# [Exercise requirements]
Present each line of the entries below that holds the word "induction".

# [Entries taken from a collection]

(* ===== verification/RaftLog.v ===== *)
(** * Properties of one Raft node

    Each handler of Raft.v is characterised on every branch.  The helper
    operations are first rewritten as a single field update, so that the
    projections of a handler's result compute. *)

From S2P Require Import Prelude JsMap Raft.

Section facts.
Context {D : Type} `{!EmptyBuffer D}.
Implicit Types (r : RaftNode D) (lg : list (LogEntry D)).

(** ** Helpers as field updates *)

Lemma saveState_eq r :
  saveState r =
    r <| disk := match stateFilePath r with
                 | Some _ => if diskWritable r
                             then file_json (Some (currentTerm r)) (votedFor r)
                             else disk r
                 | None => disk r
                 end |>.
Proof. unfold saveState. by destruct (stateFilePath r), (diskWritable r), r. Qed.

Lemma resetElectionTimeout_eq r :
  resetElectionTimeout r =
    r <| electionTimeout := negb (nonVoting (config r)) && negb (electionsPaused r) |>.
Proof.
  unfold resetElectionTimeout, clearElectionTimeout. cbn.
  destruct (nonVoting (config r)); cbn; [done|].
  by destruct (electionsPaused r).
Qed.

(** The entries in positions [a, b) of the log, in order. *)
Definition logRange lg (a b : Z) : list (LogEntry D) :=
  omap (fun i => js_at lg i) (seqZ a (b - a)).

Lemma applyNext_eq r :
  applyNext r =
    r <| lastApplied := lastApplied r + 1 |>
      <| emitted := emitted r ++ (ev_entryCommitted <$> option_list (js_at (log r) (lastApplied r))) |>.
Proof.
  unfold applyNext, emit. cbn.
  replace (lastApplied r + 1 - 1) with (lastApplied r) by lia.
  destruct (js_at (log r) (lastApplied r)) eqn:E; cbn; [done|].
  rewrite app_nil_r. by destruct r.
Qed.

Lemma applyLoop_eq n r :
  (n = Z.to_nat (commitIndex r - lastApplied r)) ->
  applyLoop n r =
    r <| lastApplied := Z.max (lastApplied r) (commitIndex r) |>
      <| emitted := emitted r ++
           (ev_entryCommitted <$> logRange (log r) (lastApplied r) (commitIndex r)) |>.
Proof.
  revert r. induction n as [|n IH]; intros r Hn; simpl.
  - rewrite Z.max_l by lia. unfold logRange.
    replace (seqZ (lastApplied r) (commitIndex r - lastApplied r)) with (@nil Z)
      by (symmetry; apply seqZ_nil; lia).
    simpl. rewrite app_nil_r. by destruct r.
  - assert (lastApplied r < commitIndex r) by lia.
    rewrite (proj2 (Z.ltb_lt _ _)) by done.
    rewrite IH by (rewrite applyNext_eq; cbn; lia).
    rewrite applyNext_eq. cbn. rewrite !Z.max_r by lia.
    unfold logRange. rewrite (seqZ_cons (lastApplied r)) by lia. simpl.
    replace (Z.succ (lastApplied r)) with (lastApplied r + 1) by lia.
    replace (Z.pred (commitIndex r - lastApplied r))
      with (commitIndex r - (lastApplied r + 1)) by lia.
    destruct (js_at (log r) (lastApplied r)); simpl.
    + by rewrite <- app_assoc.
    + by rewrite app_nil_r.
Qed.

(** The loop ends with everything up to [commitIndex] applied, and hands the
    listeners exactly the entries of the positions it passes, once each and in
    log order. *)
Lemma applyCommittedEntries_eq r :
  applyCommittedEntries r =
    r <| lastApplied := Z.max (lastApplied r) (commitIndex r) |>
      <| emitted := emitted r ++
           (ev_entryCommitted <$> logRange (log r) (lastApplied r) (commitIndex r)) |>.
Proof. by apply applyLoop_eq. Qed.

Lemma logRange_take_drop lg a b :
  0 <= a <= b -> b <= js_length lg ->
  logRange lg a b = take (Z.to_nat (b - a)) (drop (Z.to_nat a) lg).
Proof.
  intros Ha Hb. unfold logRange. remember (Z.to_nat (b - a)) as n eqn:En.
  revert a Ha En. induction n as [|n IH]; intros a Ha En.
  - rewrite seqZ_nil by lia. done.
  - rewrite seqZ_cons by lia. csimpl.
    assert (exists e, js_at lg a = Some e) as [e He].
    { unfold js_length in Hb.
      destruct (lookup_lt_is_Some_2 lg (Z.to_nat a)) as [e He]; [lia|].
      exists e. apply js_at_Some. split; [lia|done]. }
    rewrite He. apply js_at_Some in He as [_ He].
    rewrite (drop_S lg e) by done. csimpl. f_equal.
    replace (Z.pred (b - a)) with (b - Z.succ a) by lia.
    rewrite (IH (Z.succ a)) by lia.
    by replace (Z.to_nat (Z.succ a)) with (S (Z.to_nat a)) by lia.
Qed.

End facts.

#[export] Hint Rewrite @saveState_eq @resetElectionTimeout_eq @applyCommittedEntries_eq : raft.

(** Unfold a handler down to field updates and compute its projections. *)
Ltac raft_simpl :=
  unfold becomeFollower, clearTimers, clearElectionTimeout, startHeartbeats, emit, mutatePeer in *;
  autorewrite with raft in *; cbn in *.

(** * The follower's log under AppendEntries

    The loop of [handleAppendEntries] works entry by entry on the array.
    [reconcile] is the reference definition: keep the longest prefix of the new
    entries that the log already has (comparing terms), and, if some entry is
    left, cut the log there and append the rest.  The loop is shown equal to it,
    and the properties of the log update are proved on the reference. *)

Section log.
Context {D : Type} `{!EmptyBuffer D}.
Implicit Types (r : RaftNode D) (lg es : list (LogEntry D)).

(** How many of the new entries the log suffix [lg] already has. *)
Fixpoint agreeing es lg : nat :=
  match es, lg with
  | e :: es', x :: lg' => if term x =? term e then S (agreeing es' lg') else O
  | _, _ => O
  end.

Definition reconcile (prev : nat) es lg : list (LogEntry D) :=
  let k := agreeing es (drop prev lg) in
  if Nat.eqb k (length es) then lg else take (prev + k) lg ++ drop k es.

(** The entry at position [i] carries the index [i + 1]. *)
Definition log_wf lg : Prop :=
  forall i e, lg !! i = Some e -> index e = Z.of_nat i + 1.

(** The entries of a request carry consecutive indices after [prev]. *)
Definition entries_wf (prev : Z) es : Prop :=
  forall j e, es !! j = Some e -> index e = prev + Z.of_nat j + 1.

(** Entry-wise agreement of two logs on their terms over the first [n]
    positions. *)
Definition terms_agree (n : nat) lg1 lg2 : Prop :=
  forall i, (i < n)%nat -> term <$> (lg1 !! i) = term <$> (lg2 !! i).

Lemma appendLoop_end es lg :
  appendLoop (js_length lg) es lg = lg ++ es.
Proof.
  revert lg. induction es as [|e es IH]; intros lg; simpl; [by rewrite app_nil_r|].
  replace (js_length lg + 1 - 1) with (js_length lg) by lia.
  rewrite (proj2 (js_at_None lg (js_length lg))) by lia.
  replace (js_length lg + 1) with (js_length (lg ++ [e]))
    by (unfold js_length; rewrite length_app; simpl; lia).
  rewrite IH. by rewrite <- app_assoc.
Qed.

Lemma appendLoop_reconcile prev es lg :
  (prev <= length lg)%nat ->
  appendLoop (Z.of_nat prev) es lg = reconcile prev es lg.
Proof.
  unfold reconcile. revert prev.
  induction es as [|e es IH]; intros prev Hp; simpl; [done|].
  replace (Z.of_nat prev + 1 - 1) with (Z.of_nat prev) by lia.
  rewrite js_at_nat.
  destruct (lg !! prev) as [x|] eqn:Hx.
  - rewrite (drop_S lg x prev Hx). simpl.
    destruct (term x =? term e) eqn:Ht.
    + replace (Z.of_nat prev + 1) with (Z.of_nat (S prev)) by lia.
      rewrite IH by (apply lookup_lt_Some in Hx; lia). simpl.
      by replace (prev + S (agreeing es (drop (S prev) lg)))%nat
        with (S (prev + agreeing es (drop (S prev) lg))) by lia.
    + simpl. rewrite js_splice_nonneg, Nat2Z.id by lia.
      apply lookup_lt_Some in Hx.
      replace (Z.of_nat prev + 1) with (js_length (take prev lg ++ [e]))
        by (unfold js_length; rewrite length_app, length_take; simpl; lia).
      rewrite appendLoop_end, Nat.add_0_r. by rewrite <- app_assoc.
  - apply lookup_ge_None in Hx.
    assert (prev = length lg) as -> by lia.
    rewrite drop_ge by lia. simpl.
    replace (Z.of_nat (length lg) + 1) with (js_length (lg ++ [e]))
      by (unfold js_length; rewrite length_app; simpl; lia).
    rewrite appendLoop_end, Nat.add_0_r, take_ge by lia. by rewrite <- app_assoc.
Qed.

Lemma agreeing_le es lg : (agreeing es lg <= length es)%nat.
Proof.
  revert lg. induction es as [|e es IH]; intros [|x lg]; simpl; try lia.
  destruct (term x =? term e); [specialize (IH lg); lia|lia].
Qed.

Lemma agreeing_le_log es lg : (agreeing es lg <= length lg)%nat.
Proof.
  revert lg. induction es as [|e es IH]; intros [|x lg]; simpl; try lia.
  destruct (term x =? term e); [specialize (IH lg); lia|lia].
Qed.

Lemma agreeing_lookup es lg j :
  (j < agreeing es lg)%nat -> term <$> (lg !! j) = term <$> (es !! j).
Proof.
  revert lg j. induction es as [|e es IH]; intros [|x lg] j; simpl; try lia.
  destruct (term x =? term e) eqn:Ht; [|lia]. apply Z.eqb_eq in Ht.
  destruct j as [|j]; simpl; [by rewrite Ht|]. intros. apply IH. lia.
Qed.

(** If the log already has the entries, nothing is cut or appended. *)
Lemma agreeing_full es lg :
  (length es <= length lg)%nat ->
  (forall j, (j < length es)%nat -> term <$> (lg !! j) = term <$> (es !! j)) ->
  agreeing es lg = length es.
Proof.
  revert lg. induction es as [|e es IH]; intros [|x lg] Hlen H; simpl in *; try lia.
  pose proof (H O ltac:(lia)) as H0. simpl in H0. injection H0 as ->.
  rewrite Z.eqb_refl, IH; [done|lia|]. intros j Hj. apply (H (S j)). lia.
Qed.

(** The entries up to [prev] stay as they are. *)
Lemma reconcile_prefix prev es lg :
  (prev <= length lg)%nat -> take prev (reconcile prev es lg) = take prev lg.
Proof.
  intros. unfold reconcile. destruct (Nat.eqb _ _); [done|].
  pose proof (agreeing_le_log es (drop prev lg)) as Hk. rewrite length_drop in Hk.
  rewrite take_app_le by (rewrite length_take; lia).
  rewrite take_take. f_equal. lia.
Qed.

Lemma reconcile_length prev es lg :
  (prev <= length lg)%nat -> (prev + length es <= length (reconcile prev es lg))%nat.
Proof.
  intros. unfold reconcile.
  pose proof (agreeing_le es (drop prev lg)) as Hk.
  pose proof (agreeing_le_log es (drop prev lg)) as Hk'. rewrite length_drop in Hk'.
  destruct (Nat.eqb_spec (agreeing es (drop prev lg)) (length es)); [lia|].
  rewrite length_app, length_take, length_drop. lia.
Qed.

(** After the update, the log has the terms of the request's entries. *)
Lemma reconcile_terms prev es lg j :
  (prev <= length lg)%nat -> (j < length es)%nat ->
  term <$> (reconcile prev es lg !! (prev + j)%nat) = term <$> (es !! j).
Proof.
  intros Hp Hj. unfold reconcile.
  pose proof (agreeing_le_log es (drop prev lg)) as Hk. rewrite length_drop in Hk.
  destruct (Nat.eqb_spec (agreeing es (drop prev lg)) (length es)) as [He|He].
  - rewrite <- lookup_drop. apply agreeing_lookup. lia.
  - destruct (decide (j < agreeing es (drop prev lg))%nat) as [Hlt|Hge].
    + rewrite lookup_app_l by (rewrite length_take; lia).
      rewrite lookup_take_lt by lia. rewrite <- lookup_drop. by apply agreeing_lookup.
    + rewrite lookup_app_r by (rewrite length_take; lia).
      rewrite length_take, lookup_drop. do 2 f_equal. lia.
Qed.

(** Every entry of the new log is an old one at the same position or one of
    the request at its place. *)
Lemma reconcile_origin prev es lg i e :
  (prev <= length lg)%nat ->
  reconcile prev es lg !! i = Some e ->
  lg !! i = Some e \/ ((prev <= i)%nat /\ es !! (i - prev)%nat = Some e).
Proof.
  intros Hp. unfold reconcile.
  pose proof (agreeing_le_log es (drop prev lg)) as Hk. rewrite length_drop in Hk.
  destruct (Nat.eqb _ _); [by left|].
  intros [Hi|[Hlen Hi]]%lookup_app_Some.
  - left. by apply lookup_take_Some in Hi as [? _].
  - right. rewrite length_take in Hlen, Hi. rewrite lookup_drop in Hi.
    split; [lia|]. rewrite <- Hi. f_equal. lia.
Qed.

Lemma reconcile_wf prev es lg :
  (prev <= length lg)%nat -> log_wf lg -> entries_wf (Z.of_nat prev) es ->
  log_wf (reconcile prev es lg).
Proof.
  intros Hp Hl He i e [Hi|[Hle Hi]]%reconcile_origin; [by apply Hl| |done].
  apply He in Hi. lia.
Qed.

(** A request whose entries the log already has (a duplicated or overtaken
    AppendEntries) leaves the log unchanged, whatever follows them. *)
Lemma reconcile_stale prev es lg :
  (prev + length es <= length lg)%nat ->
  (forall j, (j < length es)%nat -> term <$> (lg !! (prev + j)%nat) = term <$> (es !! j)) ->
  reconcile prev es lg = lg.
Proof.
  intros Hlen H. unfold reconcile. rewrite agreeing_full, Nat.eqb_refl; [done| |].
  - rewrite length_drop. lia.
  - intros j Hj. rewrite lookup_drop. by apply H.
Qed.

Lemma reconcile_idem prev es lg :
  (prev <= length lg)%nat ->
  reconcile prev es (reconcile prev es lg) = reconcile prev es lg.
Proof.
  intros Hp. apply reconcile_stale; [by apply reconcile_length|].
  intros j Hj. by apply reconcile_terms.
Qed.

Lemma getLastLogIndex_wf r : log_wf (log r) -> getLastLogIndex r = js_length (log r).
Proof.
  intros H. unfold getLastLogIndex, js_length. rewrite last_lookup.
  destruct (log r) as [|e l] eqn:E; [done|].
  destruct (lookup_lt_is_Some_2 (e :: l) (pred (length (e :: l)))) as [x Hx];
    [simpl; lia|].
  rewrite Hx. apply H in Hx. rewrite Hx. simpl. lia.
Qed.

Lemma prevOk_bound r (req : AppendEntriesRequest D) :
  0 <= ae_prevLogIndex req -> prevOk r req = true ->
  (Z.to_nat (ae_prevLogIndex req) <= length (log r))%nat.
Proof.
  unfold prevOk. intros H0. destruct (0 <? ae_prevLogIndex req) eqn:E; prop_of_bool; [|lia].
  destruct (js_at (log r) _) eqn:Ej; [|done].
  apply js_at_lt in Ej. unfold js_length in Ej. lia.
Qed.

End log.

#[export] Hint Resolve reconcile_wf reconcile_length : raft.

# [Problem solution]
  revert r. induction n as [|n IH]; intros r Hn; simpl.
  revert a Ha En. induction n as [|n IH]; intros a Ha En.
  revert lg. induction es as [|e es IH]; intros lg; simpl; [by rewrite app_nil_r|].
  induction es as [|e es IH]; intros prev Hp; simpl; [done|].
  revert lg. induction es as [|e es IH]; intros [|x lg]; simpl; try lia.
  revert lg. induction es as [|e es IH]; intros [|x lg]; simpl; try lia.
  revert lg j. induction es as [|e es IH]; intros [|x lg] j; simpl; try lia.
  revert lg. induction es as [|e es IH]; intros [|x lg] Hlen H; simpl in *; try lia.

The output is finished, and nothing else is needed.